Safe Drinking Water, Healthy Communities

A PSI/Cambodia inter-personal communication (IPC) agent holds up a card depicting a glass of clear water and asks the participants if they know whether this water is safe to drink. The participants, about 20 community members, answer in unison, “yes”. A man sitting at the front speaks up candidly, “if you don’t see dirt in the water, it means the water is clean.” The IPC agent holds up another card with a microscope picture of the water. “Clear water, like you get from the river or rain, is not always safe to drink because it can contain bacteria that you can’t see with unaided eyes,” he says.

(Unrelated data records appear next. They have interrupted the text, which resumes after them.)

(** What the reliability calculator returns when it finds emergency orders. *)
Lemma calculate_reliability_metrics_inv df m :
  calculate_reliability_metrics df = Ok m ->
  m <> ∅ ->
  exists td mask tr,
    col_sum_or_0 df df "TDISPONIBLE" = Ok td /\
    mask_eq df "TIPO DE MTTO" "CORRECTIVO DE EMERGENCIA" = Ok mask /\
    col_sum_or_0 (loc df mask) (loc df mask) "TR_MIN" = Ok tr /\
    exists parada,
    mask_eq (loc df mask) "PRODUCCION_AFECTADA" "SI" = Ok parada /\
    let n := of_nat (length (rows (loc df mask))) in
    let landa := if Qltb 0 td then n / td else 0 in
    let mant := if Qltb 0 landa then 1 - np_exp (- landa * td) else 0 in
    m !! "td" = Some td /\
    m !! "tr_emergency" = Some tr /\
    m !! "total_fallas_emergency" = Some n /\
    m !! "total_fallas_emergency_con_parada"
      = Some (of_nat (length (rows (loc (loc df mask) parada)))) /\
    m !! "mttr_emergency" = Some (if Qltb 0 n then tr / n else 0) /\
    m !! "mantenibilidad_emergency" = Some mant /\
    m !! "mantenibilidad_pct" = Some (mant * 100).
Proof.
  intros Hm Hne. unfold calculate_reliability_metrics in Hm.
  destruct (df_empty df); [injection Hm as <-; congruence|].
  inv_bind Hm.
  destruct (df_empty (loc df v)); [injection Hm as <-; congruence|].
  inv_bind Hm. inv_bind Hm. inv_bind Hm. inv_bind Hm. inv_bind Hm. inv_bind Hm.
  destruct v5 as [[mtbf mttr] mttf].
  injection Hm as <-.
  exists v0, v, v1. do 3 (split; [assumption|]).
  exists v4. split; [assumption|]. cbv zeta.
  destruct (Qltb 0 (of_nat (length (rows (loc df v))))) eqn:En.
  - inv_bind Hv5. inv_bind Hv5. injection Hv5 as <- <- <-.
    repeat split; reflexivity.
  - injection Hv5 as <- <- <-. repeat split; reflexivity.
Qed.

(** [landa * td] is the failure count again. *)
Lemma maintainability_value (td n : Q) :
  0 < td -> 0 < n ->
  (let landa := if Qltb 0 td then n / td else 0 in
   if Qltb 0 landa then 1 - np_exp (- landa * td) else 0) == 1 - np_exp (- n).
Proof.
  intros Htd Hn. cbv zeta.
  assert (Qltb 0 td = true) as -> by now apply Qltb_lt.
  assert (~ td == 0) as Hnz.
  { intros E. rewrite E in Htd. exact (Qlt_irrefl _ Htd). }
  assert (0 < n / td) as Hl.
  { apply Qlt_shift_div_l; [exact Htd|]. now rewrite Qmult_0_l. }
  assert (Qltb 0 (n / td) = true) as -> by now apply Qltb_lt.
  assert (- (n / td) * td == - n) as -> by (field; exact Hnz).
  reflexivity.
Qed.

IPC sessions like this are part of PSI/Cambodia’s Water, Sanitation and Hygiene (WASH) project, funded by USAID, which delivers messages about safe drinking water to encourage the adoption of a clean water solution among households in Kampong Speu. PSI’s IPC agents engaged with 35,845 participants in 29,707 households by using creative tools to encourage community members to use safe drinking water options such as O-We branded water and Sawyer water filters.

Among the participants is Lon Lin, a farmer of Tpong District, whose family of five members used to capture rain water for drinking, without any treatment. “We drank rain water that we stored in the jar outside the house, but after learning from the PSI staff that drinking uncooked water run the risks of many diseases, I bought a Sawyer water filter which significantly reduced the time spent on finding wood for cooking water and more time working in our rice field,” Lin said while proudly showing off his newly bought water filter.

Fifty-five year-old Sokheng of Phnom Sruoch District also shares the same sentiment. As a family-loving housewife with ten energetic grandchildren who love to race around the house, she tries to keep them hydrated but supplying them with cooked water seems to be a never-ending task. “I started to use O-We water after attending one of the IPC sessions and my grandchildren have never had diarrhea again,” she said, adding that “all of my neighbors use O-We water, so it’s nice if the suppliers can deliver the water every three days.”

In addition to collaborating closely with the Kampong Speu Department of Rural Development, PSI/Cambodia worked with TS1001, Hydrologic, and Clear Cambodia to provide O-We water, Super Tunsai and Sawyer water filters to support healthy communities in Kampong Speu.